An Albanian, Kaba was born in 1924 in the town of Debar. During his studies at a gymnasium in Pristina, he was caught in Aufmarsch 25. There, he began organizing communist resistance, which led to his arrest twice in the following year of 1942. He managed to escape from prison and returned to his hometown. Members of the Communist Party of Yugoslavia (CPY) gathered at his house for a meeting and Kuzman Josifovski founded the Local Committee of the CPY for Debar there. In February 1943, he moved to Tirana and became a partisan in the Albanian National Liberation Partisan Detachment Dajti.
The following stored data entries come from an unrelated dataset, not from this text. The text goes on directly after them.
(** [generated_at] is [datetime.now(LOCAL_TZ).isoformat()], read by the caller. *)
Definition build_data_json (generated_at : string) (stats : Stats)
    (robot_name cat_name : string) : result pyval :=
  let (start, end_) := date_range stats in
  let total_visits := Z.of_nat (List.length (visits stats)) in
  let days := if pynum_truthy (days_covered stats) then days_covered stats else NInt 1 in
  visits_per_day <- int_div_num total_visits days ;;
  let weights := weights stats in
  avg_weight <-
    match weights with
    | [] => Ok (NInt 0)
    | _ :: _ =>
        x <- float_div_int (PyFloat.sum weights) (Z.of_nat (List.length weights)) ;;
        Ok (NFloat x)
    end ;;
  let min_weight :=
    match weights with
    | [] => NInt 0
    | w :: ws => NFloat (PyFloat.min_from w ws)
    end in
  let max_weight :=
    match weights with
    | [] => NInt 0
    | w :: ws => NFloat (PyFloat.max_from w ws)
    end in
  let by_hour := visits_by_hour stats in
  let peak_hour :=
    match by_hour with
    | [] => 0
    | kv :: rest => fst (max_by snd kv rest)
    end in
  let peak_count := hour_count by_hour peak_hour in
  let visits_by_date := visits_by_date stats in
  let sorted_dates := sorted (map fst visits_by_date) in
  let chart_data :=
    flat_map
      (fun d =>
         match date_lookup visits_by_date d with
         | Some i => [PDict [("weekday", PStr (weekday_name i));
                             ("display", PStr (display i));
                             ("count", PInt (count i))]]
         | None => []
         end)
      sorted_dates in
  busiest_date <-
    match visits_by_date with
    | [] => Ok PNone
    | kv :: rest =>
        let busiest_info := snd (max_by (fun e => count (snd e)) kv rest) in
        day_name <- list_index day_names (weekday busiest_info) ;;
        Ok (PDict [("day_name", PStr day_name);
                   ("display", PStr (display busiest_info));
                   ("count", PInt (count busiest_info));
                   ("is_weekend", PBool (5 <=? weekday busiest_info))])
    end ;;
  longest <- gap_display (longest_gap stats) ;;
  shortest <- gap_display (shortest_gap stats) ;;
  total <- PyFloat.of_int total_visits ;;
  lbs <- float_div_int (total * 2.5)%float 16 ;;
  range_display <-
    match start with
    | Some s =>
        match end_ with
        | Some e =>
            Ok (local_strftime LOCAL_TZ "%b %d" s ++ " - "
                ++ local_strftime LOCAL_TZ "%b %d, %Y" e)%string
        | None => Raise AttributeError
        end
    | None => Ok EmptyString
    end ;;
  Ok (PDict [
    ("cat_name", PStr cat_name);
    ("robot_name", PStr robot_name);
    ("generated_at", PStr generated_at);
    ("date_range", PDict [
      ("start", of_opt_str (option_map (local_strftime LOCAL_TZ "%b %d") start));
      ("end", of_opt_str (option_map (local_strftime LOCAL_TZ "%b %d, %Y") end_));
      ("display", PStr range_display)]);
    ("personality_traits", PList (map PStr (personality_traits stats)));
    ("total_visits", PInt total_visits);
    ("visits_per_day", PFloat (PyFloat.round visits_per_day 1));
    ("chart_data", PList chart_data);
    ("timing", PDict [
      ("longest_gap", PStr longest);
      ("shortest_gap", PStr shortest)]);
    ("weight", PDict [
      ("average", of_num (round_num avg_weight 1));
      ("min", of_num (round_num min_weight 1));
      ("max", of_num (round_num max_weight 1));
      ("trend", dict_get (Some (of_opt_str (weight_trend stats))) (PStr "stable"));
      ("change",
        of_num (round_num
                  (or_else
                     (dict_get (Some (option_map NFloat (weight_change stats)))
                        (Some (NInt 0)))
                     (NInt 0)) 2))]);
    ("peak_hour", PDict [
      ("hour", PInt peak_hour);
      ("count", PInt peak_count);
      ("display",
        PStr (str_of_int (if (peak_hour mod 12 =? 0)%Z then 12 else peak_hour mod 12)
              ++ ":00 " ++ (if (peak_hour <? 12)%Z then "AM" else "PM"))%string)]);
    ("busiest_date", busiest_date);
    ("robot_stats", PDict [
      ("clean_cycles", PInt (clean_cycles_completed stats));
      ("interruptions", PInt (sensor_interruptions stats))]);
    ("output", PDict [
      ("oz", PFloat (PyFloat.round (total * 2.5)%float 0));
      ("lbs", PFloat (PyFloat.round lbs 1))])]).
With the detachment, he traveled the area of Debar and Peshkopia. After Italy's capitulation on November 8, 1943, he became the deputy political commissar of a platoon under the command of the city. On August 26, 1944, he joined the newly formed Fourth Macedonian Albanian Brigade. In 1944, he became a member of the CPY. He died in 1945 on the Srem Front as a deputy political commissar of a battalion within the Fifteenth Corps of the People's Liberation Army of Yugoslavia. He was declared a national hero of Yugoslavia on October 8, 1953.